# buying a car



## baboo (Oct 22, 2010)

I plan to buy a car in PV, I have seen some good ones on craigslist.
My question is how do I check for leins against the car?
Am I best to buy from a dealer? Any recomendations?
cheers


----------



## RVGRINGO (May 16, 2007)

If buying a used car from an individual, you must insist on having the original 'factura' and the receipts for every year's payments of all fees to the office of the recaudadora, where you should go with the seller to do the transaction. If they owe anything, they'll have to pay it before you can get title and plates, etc.
If buying from a used car dealer, beware, and follow the same advice.
If buying a used or new car from a new car dealer, they'll take care of everything, get the car in your name, get the plates and probably even deliver the car to your home, if not too far away.
It is all pretty easy, unless you try to buy a car registered in another state. That can get crazy and is often a ruse to sell a car that can't pass emissions testing, etc.


----------



## FHBOY (Jun 15, 2010)

*Me Too, Baboo*

I'll be buying a car when I move also. I've gotten a lot of good tips (RV is usually right on) on many other threads here on the Forum, check them out.

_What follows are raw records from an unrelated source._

Lemma matrix_start c x :
  row_spec CStart c x (argus_state_core_start err_code (layer act latched) (c, x)).
Proof.
  unfold argus_state_core_start, preempted.
  by_cell c; try done; try (by apply reject_refused).
  all: destruct (decide (0 < configured_target_rpm_milli0)) as [H|H];
    [rewrite (proj2 (Z.leb_gt _ 0)) by lia|
     rewrite (proj2 (Z.leb_le _ 0)) by lia; by apply reject_refused].
  all: destruct (act LEnable x) as [e x1]; cell_cbn; rewrite Z.eqb_refl; cell_cbn.
  all: destruct (is_ok e) eqn:He; [destruct (act (LRate _ _) x1) as [e2 x2]|];
    cell_cbn; rewrite Z.eqb_refl; cell_cbn.
  all: match goal with |- settles ?e ?c' ?x' _ =>
    pose proof (settles_fault e (str "Lower layer enable/rate call failed during start") c' x') as Hf
    end; revert Hf; match goal with |- context [is_ok ?e] => destruct (is_ok e) eqn:He' end;
    cell_cbn; try done; apply is_ok_true in He'; by rewrite He'.
Qed.

Lemma matrix_stop c x :
  row_spec CStop c x (argus_state_core_stop_normal err_code (layer act latched) (c, x)).
Proof.
  unfold argus_state_core_stop_normal.
  by_cell c; try done; try (by apply reject_refused).
  all: destruct (act _ x) as [e x1]; cell_cbn.
  all: match goal with |- settles ?e ?c' ?x' _ =>
    pose proof (settles_fault e (str "stop_normal lower-layer call failed") c' x') as Hf
    end; revert Hf; match goal with |- context [is_ok ?e] => destruct (is_ok e) eqn:He' end;
    cell_cbn; try done; apply is_ok_true in He'; by rewrite He'.
Qed.

Lemma matrix_unlock c x :
  row_spec CUnlock c x (argus_state_core_unlock (layer act latched) (c, x)).
Proof.
  unfold argus_state_core_unlock.
  by_cell c; try done; try (by apply reject_refused).
  all: by destruct (act _ x).
Qed.

Lemma matrix_estop c x : row_spec CEstop c x (argus_state_core_estop (layer act latched) (c, x)).
Proof.
  unfold argus_state_core_estop, estop_latch.
  by_cell c; try done; by destruct (act _ x).
Qed.

Lemma matrix_reset c x : row_spec CResetEstop c x (argus_state_core_reset_estop (c, x)).
Proof.
  unfold argus_state_core_reset_estop.
  by_cell c; try done; by apply reject_refused.
Qed.

Lemma matrix_recover c x :
  row_spec CRecover c x (argus_state_core_recover err_code (layer act latched) (c, x)).
Proof.
  unfold argus_state_core_recover, preempted.
  by_cell c; try done; try (by apply reject_refused).
  all: destruct (act LRecover x) as [e x1]; cell_cbn; rewrite Z.eqb_refl; cell_cbn; try by eexists.
  all: destruct (decide (e = ESP_OK /\ latched x1 = 0)) as [[-> Hz]|Hn].
  all: try (rewrite Hz; done).
  all: destruct (is_ok e) eqn:He, (Z.eqb_spec (latched x1) 0) as [Hz|Hz]; cell_cbn;
    try (apply is_ok_true in He; by destruct Hn).
  all: eexists; by first [rewrite decide_True by done | rewrite decide_False by done].
Qed.

(** C6: the state core implements the permission matrix, for every command in every
    state and for either value of the emergency-stop latch, whatever the lower layer (one
    that does not touch the core, as the production table's does not) answers: the answer,
    every field of the core and every call of the lower layer are those of the cell. *)
Theorem core_implements_matrix cmd c x :
  match permission_matrix (estop_latched c) cmd (machine_state c) with
  | Some v => cell_outcome v cmd c x (sm_exec err_code (layer act latched) cmd (c, x))
  | None => exists a g r e, cmd = CEvaluate a g r e
  end.
Proof.
  destruct cmd; cbn [sm_exec].
  - apply row_some, matrix_set_target.
  - apply row_some, matrix_start.
  - apply row_some, matrix_stop.
  - apply row_some, matrix_unlock.
  - apply row_some, matrix_estop.
  - apply row_some, matrix_reset.
  - apply row_some, matrix_recover.
  - unfold permission_matrix. destruct (estop_latched c); cbn; eauto.
Qed.

End Matrix.

(** ** The production table *)

Section ProductionBenign.
Context {G E : Type} `{!StepGenerator G E}.

Lemma prod_op_quiet (f : traj_state -> G -> esp_err_t * traj_state * G) c x :
  (prod_op f (c, x)).2.1 = c.
Proof. destruct x as [t g]. cbn. by destruct (f t g) as [[err t'] g']. Qed.
(* ===== verification/MqttDecode.v ===== *)
(** * MQTT topics and payload decoders

    The first half of [src/main/argus_mqtt_contract.c]: the topic table, the
    classification of incoming topics, and the strict JSON decoders for
    heartbeats, commands and authority requests; and the identifier validators of
    [src/main/argus_identity.c] they rest on. *)

From S2P Require Import Prelude.

(** ** Identifiers *)

Definition id_char (c : Z) : bool := isalnum c || (c =? 45) || (c =? 95).

(** A NULL string is [None]. *)
Definition argus_identity_validate_client_id (client_id : option bytes) : bool :=
  match client_id with
  | None => false
  | Some s => (1 <=? length s)%nat && (length s <=? 32)%nat && forallb id_char s
  end.

Definition argus_identity_validate_unit_id (unit_id : option bytes) : bool :=
  match unit_id with
  | None => false
  | Some s => (1 <=? length s)%nat && (length s <=? 32)%nat && forallb id_char s
  end.

Definition argus_identity_validate_device_name (device_name : option bytes) : bool :=
  match device_name with
  | None => false
  | Some s => (1 <=? length s)%nat && (length s <=? 64)%nat && forallb isprint s
  end.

Me? I'll go through an authorized dealer, even for a seminuevo cara, I don't want the hassles, especially when I don't know the language very well. May pay a little more, but simple is beautiful!


----------



## kazslo (Jun 7, 2010)

RVGRINGO said:


> If buying a used car from an individual, you must insist on having the original 'factura' and the receipts for every year's payments of all fees to the office of the recaudadora, where you should go with the seller to do the transaction. If they owe anything, they'll have to pay it before you can get title and plates, etc.
> If buying from a used car dealer, beware, and follow the same advice.
> If buying a used or new car from a new car dealer, they'll take care of everything, get the car in your name, get the plates and probably even deliver the car to your home, if not too far away.
> It is all pretty easy, unless you try to buy a car registered in another state. That can get crazy and is often a ruse to sell a car that can't pass emissions testing, etc.


Also, if you are buying a vehicle that was imported (nationalized), make sure that it wasn't just nationalized for the frontera and request to see the pedimento. That document can be checked for validity on the aduana site.

For checking if a vehicle owes anything, many states websites have a section where you can put in the plate number and it will tell of any existing debts.


----------